[Dataset entries]
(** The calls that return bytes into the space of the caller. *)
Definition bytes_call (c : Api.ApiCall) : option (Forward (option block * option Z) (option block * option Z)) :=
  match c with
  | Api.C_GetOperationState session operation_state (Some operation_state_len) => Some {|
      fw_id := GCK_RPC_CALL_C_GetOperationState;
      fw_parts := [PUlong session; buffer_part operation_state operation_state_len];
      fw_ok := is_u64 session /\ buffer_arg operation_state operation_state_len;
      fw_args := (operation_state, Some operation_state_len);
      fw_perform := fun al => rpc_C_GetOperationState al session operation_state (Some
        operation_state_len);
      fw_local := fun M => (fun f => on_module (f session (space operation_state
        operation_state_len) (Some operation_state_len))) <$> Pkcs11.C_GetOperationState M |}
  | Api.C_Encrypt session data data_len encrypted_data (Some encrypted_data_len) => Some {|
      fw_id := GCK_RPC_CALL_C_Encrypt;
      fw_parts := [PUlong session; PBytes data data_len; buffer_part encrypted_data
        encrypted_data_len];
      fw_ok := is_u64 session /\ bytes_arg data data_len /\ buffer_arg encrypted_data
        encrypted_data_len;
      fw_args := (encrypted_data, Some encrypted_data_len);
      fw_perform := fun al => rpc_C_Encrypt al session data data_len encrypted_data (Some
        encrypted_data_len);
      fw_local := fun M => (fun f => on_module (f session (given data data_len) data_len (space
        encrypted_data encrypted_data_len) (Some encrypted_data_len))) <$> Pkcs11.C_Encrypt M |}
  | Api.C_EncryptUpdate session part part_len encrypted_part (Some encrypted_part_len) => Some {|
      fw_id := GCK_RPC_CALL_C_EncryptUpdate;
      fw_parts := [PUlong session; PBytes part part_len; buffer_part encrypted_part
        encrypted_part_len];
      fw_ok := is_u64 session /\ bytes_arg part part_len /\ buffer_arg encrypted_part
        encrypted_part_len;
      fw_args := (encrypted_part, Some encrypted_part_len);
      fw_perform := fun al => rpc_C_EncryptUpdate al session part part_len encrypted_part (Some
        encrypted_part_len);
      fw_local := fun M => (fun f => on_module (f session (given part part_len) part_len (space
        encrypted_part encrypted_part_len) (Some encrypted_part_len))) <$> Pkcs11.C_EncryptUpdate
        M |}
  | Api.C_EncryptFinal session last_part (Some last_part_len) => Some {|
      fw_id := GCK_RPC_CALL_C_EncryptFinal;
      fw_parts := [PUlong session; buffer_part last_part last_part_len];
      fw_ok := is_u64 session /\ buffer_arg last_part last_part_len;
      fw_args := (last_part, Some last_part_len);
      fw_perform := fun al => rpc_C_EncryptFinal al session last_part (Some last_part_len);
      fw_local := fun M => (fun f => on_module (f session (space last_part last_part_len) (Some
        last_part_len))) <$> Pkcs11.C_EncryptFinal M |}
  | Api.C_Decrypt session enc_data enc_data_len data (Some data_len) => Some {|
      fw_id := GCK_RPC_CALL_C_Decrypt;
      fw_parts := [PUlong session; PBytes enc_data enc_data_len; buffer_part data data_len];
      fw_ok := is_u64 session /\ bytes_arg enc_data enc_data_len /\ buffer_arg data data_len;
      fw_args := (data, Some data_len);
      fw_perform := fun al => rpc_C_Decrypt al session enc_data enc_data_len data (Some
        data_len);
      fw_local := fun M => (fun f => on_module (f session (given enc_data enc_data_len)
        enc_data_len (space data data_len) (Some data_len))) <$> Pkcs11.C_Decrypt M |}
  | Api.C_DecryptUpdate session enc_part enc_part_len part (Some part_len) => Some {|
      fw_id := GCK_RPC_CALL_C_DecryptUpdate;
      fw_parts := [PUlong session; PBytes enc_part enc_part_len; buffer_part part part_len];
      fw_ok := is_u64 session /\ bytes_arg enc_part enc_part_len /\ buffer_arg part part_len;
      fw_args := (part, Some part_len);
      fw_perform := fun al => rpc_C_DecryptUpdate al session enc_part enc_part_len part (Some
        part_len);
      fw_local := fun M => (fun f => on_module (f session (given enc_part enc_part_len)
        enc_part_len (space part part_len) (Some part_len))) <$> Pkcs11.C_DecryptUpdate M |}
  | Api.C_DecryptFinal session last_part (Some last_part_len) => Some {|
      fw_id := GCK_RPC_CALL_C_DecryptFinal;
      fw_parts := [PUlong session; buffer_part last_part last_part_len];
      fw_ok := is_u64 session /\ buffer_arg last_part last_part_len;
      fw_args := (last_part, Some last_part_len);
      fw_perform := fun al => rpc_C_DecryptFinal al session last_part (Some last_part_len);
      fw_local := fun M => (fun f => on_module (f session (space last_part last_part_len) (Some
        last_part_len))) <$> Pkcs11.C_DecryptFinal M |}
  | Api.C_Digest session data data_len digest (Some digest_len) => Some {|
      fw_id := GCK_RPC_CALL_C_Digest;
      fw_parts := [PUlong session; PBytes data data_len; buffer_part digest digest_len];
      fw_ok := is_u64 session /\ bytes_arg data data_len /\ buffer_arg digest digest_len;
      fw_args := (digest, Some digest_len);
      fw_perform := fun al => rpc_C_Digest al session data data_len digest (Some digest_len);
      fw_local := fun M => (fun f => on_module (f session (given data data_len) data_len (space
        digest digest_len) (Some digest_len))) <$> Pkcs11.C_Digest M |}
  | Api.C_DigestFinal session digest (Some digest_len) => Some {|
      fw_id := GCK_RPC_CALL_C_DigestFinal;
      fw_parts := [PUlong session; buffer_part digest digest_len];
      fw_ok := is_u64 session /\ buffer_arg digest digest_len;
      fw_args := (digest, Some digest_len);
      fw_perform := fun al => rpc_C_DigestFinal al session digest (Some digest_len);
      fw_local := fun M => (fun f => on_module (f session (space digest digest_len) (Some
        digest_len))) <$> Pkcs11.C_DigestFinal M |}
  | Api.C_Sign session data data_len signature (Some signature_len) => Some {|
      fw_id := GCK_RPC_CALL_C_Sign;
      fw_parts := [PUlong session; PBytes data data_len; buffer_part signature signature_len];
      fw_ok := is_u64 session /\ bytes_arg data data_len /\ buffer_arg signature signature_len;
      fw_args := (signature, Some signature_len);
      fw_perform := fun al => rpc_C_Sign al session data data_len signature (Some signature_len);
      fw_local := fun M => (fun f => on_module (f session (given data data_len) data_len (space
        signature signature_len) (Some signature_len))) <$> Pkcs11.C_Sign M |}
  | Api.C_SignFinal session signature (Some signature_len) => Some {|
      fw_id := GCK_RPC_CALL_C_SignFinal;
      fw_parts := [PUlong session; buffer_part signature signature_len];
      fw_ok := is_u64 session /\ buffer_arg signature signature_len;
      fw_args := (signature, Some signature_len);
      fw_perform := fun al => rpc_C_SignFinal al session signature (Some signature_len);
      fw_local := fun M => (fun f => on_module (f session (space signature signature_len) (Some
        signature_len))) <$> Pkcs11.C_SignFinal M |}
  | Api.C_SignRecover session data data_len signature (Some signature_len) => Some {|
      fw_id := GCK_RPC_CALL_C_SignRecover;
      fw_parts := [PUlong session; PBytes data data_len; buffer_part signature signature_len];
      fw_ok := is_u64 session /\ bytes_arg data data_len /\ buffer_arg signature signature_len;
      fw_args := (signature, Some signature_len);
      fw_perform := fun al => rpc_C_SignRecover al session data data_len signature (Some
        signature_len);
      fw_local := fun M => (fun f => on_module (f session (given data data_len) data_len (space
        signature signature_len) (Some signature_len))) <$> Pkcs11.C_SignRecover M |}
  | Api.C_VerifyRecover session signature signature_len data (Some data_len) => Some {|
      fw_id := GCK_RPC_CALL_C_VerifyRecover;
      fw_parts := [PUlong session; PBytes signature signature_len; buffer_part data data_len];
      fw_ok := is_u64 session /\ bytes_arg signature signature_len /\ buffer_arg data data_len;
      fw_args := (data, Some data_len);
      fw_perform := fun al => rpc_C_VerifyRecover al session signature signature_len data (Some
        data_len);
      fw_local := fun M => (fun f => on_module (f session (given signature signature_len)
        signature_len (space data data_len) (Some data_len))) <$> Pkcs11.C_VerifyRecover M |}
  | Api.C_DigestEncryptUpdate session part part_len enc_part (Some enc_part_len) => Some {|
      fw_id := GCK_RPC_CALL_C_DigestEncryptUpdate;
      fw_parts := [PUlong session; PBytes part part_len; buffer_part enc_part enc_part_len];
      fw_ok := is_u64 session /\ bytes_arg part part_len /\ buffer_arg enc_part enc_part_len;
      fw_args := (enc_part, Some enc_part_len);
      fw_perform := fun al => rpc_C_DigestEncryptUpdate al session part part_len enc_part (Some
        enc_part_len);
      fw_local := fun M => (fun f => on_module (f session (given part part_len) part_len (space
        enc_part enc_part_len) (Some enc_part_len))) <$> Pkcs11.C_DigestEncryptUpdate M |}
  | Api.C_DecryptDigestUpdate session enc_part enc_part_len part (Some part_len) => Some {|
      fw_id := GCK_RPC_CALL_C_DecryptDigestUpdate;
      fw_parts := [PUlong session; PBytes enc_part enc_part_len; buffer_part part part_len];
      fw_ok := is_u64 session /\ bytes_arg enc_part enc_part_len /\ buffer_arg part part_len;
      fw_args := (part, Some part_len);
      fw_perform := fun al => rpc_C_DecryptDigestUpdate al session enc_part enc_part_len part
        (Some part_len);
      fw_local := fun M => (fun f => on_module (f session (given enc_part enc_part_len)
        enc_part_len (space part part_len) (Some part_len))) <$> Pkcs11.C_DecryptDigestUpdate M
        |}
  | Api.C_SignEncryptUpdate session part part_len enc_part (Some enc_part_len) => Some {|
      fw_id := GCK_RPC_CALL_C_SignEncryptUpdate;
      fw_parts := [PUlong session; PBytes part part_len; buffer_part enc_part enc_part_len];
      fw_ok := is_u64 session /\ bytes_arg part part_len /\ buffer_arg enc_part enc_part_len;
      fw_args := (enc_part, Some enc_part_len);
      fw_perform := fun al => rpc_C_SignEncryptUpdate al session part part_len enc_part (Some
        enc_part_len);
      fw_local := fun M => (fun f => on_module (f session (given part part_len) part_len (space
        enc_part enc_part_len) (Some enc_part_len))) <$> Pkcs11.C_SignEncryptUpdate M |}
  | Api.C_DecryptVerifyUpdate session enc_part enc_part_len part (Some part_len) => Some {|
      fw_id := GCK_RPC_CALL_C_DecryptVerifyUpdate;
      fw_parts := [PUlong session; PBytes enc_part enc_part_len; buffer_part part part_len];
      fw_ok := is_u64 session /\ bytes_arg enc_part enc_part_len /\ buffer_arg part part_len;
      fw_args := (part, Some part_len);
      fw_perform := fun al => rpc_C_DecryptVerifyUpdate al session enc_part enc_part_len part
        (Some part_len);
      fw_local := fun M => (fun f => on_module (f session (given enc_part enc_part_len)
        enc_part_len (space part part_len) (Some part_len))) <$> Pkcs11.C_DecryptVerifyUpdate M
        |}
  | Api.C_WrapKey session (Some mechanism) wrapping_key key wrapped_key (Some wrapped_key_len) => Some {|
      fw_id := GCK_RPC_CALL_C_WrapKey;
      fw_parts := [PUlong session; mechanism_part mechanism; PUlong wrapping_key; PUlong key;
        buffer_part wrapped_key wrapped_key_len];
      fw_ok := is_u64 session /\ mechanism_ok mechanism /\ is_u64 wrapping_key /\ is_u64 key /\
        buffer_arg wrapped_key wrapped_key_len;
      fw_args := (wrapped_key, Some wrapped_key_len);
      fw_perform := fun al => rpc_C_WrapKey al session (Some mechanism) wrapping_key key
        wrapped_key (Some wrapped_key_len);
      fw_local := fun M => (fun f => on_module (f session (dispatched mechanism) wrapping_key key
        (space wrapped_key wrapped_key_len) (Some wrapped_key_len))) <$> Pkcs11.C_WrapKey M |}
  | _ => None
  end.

==

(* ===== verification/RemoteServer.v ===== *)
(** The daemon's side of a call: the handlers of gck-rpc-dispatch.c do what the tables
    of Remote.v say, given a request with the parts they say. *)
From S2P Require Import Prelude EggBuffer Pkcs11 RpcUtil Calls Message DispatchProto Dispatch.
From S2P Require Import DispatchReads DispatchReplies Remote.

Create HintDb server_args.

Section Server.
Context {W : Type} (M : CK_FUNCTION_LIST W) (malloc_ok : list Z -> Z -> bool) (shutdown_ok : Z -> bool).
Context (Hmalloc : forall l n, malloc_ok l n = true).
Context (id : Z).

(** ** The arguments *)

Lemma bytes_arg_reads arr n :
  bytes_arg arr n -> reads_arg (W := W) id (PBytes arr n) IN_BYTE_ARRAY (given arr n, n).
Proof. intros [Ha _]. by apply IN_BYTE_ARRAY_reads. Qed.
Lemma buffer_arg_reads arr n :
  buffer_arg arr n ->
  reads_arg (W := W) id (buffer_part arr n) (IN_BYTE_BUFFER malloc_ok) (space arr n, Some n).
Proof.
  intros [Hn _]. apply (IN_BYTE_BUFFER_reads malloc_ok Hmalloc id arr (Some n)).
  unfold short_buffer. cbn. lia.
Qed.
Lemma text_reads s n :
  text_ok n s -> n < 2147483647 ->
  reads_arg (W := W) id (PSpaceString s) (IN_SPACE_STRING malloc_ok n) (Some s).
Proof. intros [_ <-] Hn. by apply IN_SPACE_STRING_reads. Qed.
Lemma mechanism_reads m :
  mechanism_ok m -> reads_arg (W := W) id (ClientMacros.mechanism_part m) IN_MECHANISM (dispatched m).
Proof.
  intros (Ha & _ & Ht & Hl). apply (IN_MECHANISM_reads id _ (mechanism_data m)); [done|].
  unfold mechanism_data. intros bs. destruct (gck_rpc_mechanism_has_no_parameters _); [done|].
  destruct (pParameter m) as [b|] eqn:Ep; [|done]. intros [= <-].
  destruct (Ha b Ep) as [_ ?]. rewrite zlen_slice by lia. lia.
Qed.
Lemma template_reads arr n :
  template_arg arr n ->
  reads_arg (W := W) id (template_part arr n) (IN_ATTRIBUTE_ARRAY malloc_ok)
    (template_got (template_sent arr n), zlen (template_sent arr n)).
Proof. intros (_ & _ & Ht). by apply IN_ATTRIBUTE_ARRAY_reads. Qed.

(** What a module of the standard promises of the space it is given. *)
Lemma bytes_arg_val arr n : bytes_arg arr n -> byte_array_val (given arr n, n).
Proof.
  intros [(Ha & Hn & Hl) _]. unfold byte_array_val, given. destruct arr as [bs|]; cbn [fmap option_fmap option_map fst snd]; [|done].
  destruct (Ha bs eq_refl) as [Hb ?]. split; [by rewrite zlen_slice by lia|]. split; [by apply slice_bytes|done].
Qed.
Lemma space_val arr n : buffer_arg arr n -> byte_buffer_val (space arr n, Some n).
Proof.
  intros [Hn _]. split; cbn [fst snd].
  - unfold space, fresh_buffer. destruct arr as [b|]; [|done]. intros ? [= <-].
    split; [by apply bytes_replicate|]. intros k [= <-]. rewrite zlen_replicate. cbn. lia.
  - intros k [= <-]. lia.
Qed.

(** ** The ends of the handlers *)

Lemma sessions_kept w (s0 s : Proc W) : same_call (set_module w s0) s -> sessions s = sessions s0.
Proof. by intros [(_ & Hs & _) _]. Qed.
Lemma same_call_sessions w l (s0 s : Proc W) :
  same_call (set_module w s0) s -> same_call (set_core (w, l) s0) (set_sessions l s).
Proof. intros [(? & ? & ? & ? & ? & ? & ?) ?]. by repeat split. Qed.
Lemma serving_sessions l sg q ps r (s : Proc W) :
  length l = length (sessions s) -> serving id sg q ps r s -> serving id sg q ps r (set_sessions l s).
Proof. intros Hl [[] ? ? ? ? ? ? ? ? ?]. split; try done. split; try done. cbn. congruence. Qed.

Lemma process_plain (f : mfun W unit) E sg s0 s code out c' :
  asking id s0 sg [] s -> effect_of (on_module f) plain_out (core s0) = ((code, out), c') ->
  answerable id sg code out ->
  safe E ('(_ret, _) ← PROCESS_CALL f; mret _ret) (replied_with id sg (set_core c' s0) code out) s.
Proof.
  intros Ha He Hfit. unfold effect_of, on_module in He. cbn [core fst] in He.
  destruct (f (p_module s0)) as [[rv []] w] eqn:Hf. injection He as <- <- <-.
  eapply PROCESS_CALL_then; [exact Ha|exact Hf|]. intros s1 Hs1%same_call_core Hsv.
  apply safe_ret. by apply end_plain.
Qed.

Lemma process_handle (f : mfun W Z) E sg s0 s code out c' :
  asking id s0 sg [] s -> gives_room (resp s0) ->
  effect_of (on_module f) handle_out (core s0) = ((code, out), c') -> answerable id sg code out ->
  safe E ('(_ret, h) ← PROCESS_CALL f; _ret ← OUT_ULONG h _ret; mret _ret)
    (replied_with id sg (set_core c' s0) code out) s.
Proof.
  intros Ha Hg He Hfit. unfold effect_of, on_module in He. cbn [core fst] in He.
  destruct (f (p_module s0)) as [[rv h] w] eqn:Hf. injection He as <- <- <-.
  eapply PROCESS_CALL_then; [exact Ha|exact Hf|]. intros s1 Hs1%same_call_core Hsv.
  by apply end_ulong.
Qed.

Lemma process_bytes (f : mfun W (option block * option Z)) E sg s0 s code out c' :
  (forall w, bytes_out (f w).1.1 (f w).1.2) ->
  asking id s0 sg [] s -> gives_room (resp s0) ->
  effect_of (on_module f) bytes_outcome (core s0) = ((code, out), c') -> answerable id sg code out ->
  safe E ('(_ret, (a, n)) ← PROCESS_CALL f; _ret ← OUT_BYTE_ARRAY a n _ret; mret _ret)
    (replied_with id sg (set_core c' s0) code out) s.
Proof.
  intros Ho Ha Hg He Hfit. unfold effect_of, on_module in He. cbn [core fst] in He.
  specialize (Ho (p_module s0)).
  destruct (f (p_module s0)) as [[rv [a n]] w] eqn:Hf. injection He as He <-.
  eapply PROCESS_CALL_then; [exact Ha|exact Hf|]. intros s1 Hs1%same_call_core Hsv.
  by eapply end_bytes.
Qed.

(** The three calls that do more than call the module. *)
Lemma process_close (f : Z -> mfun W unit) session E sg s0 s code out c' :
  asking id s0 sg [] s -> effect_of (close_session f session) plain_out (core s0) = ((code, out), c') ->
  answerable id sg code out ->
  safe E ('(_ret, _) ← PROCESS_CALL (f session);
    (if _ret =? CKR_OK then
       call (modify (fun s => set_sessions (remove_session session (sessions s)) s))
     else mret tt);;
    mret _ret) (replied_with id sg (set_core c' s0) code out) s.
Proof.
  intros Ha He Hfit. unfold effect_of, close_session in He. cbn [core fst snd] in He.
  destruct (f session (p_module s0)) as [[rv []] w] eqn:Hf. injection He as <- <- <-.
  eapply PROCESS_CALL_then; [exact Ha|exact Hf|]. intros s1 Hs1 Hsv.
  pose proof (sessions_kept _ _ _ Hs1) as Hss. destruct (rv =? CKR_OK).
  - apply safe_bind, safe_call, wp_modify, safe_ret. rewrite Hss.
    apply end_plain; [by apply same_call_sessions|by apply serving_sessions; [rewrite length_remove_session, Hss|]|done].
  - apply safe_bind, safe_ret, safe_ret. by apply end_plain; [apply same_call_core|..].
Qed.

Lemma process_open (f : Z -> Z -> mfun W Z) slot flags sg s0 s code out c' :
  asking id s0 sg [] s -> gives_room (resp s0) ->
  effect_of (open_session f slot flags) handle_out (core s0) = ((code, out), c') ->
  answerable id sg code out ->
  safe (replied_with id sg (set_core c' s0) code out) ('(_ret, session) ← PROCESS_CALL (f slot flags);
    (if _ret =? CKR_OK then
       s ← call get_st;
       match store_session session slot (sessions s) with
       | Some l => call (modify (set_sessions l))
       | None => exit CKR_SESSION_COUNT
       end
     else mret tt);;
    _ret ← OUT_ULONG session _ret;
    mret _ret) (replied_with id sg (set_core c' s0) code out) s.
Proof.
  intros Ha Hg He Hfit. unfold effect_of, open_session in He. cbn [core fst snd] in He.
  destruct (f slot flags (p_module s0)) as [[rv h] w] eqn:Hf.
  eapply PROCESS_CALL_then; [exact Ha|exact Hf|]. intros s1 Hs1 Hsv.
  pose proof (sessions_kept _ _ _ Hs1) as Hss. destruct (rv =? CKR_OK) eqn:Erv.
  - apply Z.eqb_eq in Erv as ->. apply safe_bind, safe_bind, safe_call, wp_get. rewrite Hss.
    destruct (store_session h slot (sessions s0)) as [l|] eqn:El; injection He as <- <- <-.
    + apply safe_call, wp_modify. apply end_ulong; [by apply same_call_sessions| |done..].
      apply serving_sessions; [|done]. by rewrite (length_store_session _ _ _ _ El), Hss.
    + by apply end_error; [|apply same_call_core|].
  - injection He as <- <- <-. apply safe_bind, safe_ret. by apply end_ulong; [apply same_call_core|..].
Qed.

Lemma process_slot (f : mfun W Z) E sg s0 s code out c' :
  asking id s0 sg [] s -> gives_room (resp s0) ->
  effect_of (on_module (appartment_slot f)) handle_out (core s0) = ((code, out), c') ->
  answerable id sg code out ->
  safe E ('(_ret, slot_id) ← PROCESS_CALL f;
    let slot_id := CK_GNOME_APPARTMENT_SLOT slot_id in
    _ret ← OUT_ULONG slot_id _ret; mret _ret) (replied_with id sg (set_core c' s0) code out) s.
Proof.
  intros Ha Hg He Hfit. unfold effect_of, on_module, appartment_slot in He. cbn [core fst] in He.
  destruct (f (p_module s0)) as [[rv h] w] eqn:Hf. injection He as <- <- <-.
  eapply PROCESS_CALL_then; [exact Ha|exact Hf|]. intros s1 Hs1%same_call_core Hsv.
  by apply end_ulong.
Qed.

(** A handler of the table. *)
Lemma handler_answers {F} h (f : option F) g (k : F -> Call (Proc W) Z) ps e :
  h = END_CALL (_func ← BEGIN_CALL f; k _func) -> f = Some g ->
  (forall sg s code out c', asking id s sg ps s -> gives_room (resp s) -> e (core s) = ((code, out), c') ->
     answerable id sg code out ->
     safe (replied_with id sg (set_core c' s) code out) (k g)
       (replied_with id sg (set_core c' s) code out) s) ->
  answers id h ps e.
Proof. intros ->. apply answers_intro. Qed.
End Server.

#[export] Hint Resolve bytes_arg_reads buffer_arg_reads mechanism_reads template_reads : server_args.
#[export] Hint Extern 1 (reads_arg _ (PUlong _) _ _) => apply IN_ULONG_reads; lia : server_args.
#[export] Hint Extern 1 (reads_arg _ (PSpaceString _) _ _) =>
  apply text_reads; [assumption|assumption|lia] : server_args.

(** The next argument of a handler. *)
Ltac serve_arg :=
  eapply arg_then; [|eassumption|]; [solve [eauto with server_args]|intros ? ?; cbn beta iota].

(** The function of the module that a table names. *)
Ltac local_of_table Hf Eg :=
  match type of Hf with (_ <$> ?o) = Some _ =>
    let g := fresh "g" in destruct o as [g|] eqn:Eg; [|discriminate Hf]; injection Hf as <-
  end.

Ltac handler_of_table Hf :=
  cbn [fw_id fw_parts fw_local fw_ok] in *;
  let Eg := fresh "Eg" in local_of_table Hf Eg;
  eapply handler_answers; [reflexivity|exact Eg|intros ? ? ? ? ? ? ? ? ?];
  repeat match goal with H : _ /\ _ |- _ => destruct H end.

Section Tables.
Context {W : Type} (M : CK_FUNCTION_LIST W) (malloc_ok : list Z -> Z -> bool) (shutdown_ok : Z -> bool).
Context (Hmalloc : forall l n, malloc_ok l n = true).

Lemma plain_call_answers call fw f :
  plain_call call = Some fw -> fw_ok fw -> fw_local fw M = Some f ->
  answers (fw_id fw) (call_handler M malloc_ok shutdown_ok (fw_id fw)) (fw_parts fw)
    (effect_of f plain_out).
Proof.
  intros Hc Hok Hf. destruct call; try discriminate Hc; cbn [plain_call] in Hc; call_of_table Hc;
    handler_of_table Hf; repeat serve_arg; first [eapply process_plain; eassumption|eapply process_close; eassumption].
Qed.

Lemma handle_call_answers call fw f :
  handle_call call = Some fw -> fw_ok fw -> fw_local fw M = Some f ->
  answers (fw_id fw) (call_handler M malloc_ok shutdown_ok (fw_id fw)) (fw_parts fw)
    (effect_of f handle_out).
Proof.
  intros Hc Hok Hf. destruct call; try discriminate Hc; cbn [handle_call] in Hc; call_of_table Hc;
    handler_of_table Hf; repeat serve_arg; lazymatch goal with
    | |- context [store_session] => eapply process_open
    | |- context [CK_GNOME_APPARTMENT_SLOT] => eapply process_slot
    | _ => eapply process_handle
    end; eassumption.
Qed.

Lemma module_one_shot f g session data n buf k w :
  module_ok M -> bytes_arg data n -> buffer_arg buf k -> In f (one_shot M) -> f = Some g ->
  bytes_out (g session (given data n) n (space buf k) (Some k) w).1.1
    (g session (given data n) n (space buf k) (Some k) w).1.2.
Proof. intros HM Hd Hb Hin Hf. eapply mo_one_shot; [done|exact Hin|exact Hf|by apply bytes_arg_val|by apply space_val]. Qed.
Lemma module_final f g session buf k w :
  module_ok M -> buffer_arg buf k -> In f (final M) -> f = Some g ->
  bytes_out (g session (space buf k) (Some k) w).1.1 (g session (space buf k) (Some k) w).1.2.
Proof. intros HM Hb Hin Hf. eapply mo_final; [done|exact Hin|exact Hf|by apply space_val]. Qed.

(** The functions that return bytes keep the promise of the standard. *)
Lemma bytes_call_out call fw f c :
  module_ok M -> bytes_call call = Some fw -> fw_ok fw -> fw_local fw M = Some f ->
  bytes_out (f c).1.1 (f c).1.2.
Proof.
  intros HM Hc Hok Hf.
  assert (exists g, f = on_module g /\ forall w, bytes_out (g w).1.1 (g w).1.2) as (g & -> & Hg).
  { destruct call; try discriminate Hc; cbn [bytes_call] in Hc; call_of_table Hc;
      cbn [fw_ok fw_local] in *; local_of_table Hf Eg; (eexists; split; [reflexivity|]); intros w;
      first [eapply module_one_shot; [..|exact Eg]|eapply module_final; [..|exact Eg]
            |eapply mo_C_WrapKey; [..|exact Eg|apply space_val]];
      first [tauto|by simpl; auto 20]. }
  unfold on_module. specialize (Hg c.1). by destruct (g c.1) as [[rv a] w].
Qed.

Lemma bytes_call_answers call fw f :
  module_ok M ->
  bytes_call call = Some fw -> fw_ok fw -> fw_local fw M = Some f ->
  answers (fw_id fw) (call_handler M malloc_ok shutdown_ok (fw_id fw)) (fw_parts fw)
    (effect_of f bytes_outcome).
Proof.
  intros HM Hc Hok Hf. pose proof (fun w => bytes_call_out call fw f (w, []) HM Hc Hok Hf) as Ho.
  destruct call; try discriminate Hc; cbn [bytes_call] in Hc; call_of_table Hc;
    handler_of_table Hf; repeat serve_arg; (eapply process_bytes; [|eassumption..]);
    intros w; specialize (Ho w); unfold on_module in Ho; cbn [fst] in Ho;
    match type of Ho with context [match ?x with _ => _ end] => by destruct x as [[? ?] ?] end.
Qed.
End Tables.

--

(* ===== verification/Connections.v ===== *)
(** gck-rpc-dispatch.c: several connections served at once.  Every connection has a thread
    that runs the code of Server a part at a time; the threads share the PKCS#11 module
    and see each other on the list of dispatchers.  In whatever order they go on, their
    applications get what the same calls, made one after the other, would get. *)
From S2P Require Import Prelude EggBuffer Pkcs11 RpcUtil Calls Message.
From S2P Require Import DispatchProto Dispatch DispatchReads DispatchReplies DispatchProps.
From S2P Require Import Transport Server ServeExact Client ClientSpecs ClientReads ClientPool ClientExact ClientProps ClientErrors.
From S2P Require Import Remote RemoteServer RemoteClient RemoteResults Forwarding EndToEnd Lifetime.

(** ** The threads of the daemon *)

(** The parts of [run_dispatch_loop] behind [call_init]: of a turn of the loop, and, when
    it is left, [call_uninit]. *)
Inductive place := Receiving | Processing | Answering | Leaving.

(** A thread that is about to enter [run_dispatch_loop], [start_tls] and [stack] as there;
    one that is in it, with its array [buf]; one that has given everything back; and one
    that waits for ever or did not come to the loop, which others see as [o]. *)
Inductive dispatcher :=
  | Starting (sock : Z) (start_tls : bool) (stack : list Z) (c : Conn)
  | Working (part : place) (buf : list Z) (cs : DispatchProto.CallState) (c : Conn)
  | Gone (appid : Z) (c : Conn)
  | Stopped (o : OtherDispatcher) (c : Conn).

**TASK TO CARRY OUT**:
All that is wanted is the stretch of lines above from the one containing "[CK_GNOME_APPARTMENT_SLOT] => eapply process_slot" through the one containing "bytes_out (g session (space", duplicated exactly.

**YOUR RESPONSE**:
    | |- context [CK_GNOME_APPARTMENT_SLOT] => eapply process_slot
    | _ => eapply process_handle
    end; eassumption.
Qed.

Lemma module_one_shot f g session data n buf k w :
  module_ok M -> bytes_arg data n -> buffer_arg buf k -> In f (one_shot M) -> f = Some g ->
  bytes_out (g session (given data n) n (space buf k) (Some k) w).1.1
    (g session (given data n) n (space buf k) (Some k) w).1.2.
Proof. intros HM Hd Hb Hin Hf. eapply mo_one_shot; [done|exact Hin|exact Hf|by apply bytes_arg_val|by apply space_val]. Qed.
Lemma module_final f g session buf k w :
  module_ok M -> buffer_arg buf k -> In f (final M) -> f = Some g ->
  bytes_out (g session (space buf k) (Some k) w).1.1 (g session (space buf k) (Some k) w).1.2.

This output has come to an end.